Both the finding and the making of beauty are essential to living with—and acting on behalf of—places that are damaged or endangered. It’s also true for how we live with what’s hurting in our world.
“Finding beauty” is not an explicit part of RadJoy’s 5-Step RadJoy Practice. That startlement—what I call in my book the “shock of beauty”—that we discover in a place that’s been cut down, poisoned, paved, burned, or flooded usually comes during Step 3, when we take time to “Get to Know the Place as It Is Now”.
It is then that the place surprises us. Often, we come to a wounded place thinking we already know all we need to know about it, and we assume we’re not going to like anything it has to reveal. Yet, when we take a few minutes to notice, to tune in to the reality of the place, we are often astonished by the resilience of the Earth as its beings—plants, animals, waters, winds—persevere and move into the cracks the damage has left.
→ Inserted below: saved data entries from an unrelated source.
(** * Weightio plan engine: index calculator, workout builder, meal
      allocator and adaptation rules.

    A shallow embedding of the Cloud Functions source (the Express
    handlers /recalculateIndexes, /generatePlan, /adaptPlan and the
    helpers they call), followed by the properties stated about it.

    Numbers.  A JavaScript number is modelled as an exact rational
    ([Q]); NaN and the infinities have no counterpart, so the places
    where the handlers can divide by zero are written out case by case,
    and a gram step of zero in the portion metadata (which makes the
    snapped grams NaN) is outside the model.  [Math.round] is "nearest
    integer, ties towards +infinity", that is [floor (x + 1/2)].  Sums
    and products are exact; where the rounding of the source's double
    precision can change an outcome (the counter of the piece loop with
    a fractional step), the properties are stated for the inputs on
    which both agree.

    Absent values.  A field that may be [undefined] or [null] is an
    [option] wherever the source reads the two alike, and both are
    [None].  The body-fat entry of an index request is the one field
    the source reads differently when it is [null]
    ([toNumberOrUndefined] turns [null] into 0, and [katch] and
    [computeFFMI] test that value against [null], not for truthiness),
    so it keeps the three cases apart ([JsonNumber]).

    Collections.  The two Firestore collections are passed in as lists,
    in the order the query returns them.

    Randomness.  [Math.random()] is the ambient, unseeded source of the
    JavaScript runtime.  It is modelled as an infinite tape of draws
    read through a cursor: a computation of type [Rand A] receives the
    tape and the cursor position and returns its result with the new
    position.

    Termination.  The only loop of the source whose bound comes from
    data is the piece loop of [portionCandidates]; where it does not
    end the model returns [None]. *)

From Stdlib Require Import ZArith QArith Qround Qabs List String Ascii Bool Lia Lqa.
From Stdlib Require Import DecimalString Sorted.
From Stdlib Require OrdersEx.
From stdpp Require Import gmap strings.
Import ListNotations.

Local Open Scope Q_scope.

(* ===================================================================== *)
(** ** JavaScript primitives                                              *)
(* ===================================================================== *)

Module Js.

Definition number := Q.

Definition Qlt_bool (x y : Q) : bool := negb (Qle_bool y x).

(** [Math.round], [Math.floor], [Math.ceil], [Math.abs]. *)
Definition Math_round (x : number) : number := inject_Z (Qfloor (x + (1 # 2))).
Definition Math_floor (x : number) : number := inject_Z (Qfloor x).
Definition Math_ceil (x : number) : number := inject_Z (Qceiling x).
Definition Math_abs (x : number) : number := Qabs x.

(** [Math.max(a, b)] and [Math.min(a, b)]. *)
Definition Math_max (a b : number) : number := if Qle_bool a b then b else a.
Definition Math_min (a b : number) : number := if Qle_bool a b then a else b.

(** [+(x).toFixed(d)]: rounding to [d] decimals, halves away from zero. *)
Definition toFixed (d : nat) (x : number) : number :=
  let scale := inject_Z (10 ^ Z.of_nat d) in
  let n := inject_Z (Qfloor (Qabs x * scale + (1 # 2))) / scale in
  if Qlt_bool x 0 then - n else n.

(** Truthiness of an optional number: [undefined], [null] and [0] are
    falsy. *)
Definition truthy (o : option number) : bool :=
  match o with
  | Some q => negb (Qeq_bool q 0)
  | None => false
  end.

(** [a ?? b]. *)
Definition nullish {A} (o : option A) (d : A) : A :=
  match o with Some a => a | None => d end.

(** Template rendering [`${n}`] of an integer. *)
Definition render_int (z : Z) : string := NilZero.string_of_int (Z.to_int z).

(** [s.includes(t)]. *)
Fixpoint includes (s t : string) : bool :=
  String.prefix t s ||
  match s with
  | EmptyString => false
  | String _ s' => includes s' t
  end.

(** [s.toLowerCase()], on the ASCII letters. *)
Definition lower_ascii (c : ascii) : ascii :=
  let n := nat_of_ascii c in
  if (65 <=? n)%nat && (n <=? 90)%nat then ascii_of_nat (n + 32) else c.
Fixpoint toLowerCase (s : string) : string :=
  match s with
  | EmptyString => EmptyString
  | String c s' => String (lower_ascii c) (toLowerCase s')
  end.

(** [s.replace(pat, by)] with a one-character string pattern: only the
    first occurrence is replaced. *)
Fixpoint replace_first (pat : ascii) (by_ : string) (s : string) : string :=
  match s with
  | EmptyString => EmptyString
  | String c s' =>
      if Ascii.eqb c pat then (by_ ++ s')%string
      else String c (replace_first pat by_ s')
  end.

(** [Array.prototype.sort(cmp)]: a stable sort; [x] is placed before
    [y] when [cmp x y <= 0]. *)
Section Sort.
Context {A : Type} (cmp : A -> A -> number).
Fixpoint sort_insert (x : A) (l : list A) : list A :=
  match l with
  | [] => [x]
  | y :: l' => if Qle_bool (cmp x y) 0 then x :: y :: l' else y :: sort_insert x l'
  end.
Definition sort (l : list A) : list A := fold_right sort_insert [] l.
End Sort.

(** [clamp(n, min, max)] of the source. *)
Definition clamp (n lo hi : number) : number := Math_max lo (Math_min hi n).

End Js.
Import Js.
We cannot hurry this discovery of beauty. We can simply be open to it in whatever form it takes.
“Make a Gift of Beauty for the Place” is the last of the 5 Steps. However, as we gain experience with this practice, we discover that we can make beauty more often, more spontaneously, and in more different kinds of circumstances than we previously thought possible. We make the RadJoy Bird on the stump of a cut tree. We bow to a deer killed on the highway. And suddenly we realize that offering beauty not only to places, but to humans as well, comes naturally.
It is always possible to find and make beauty!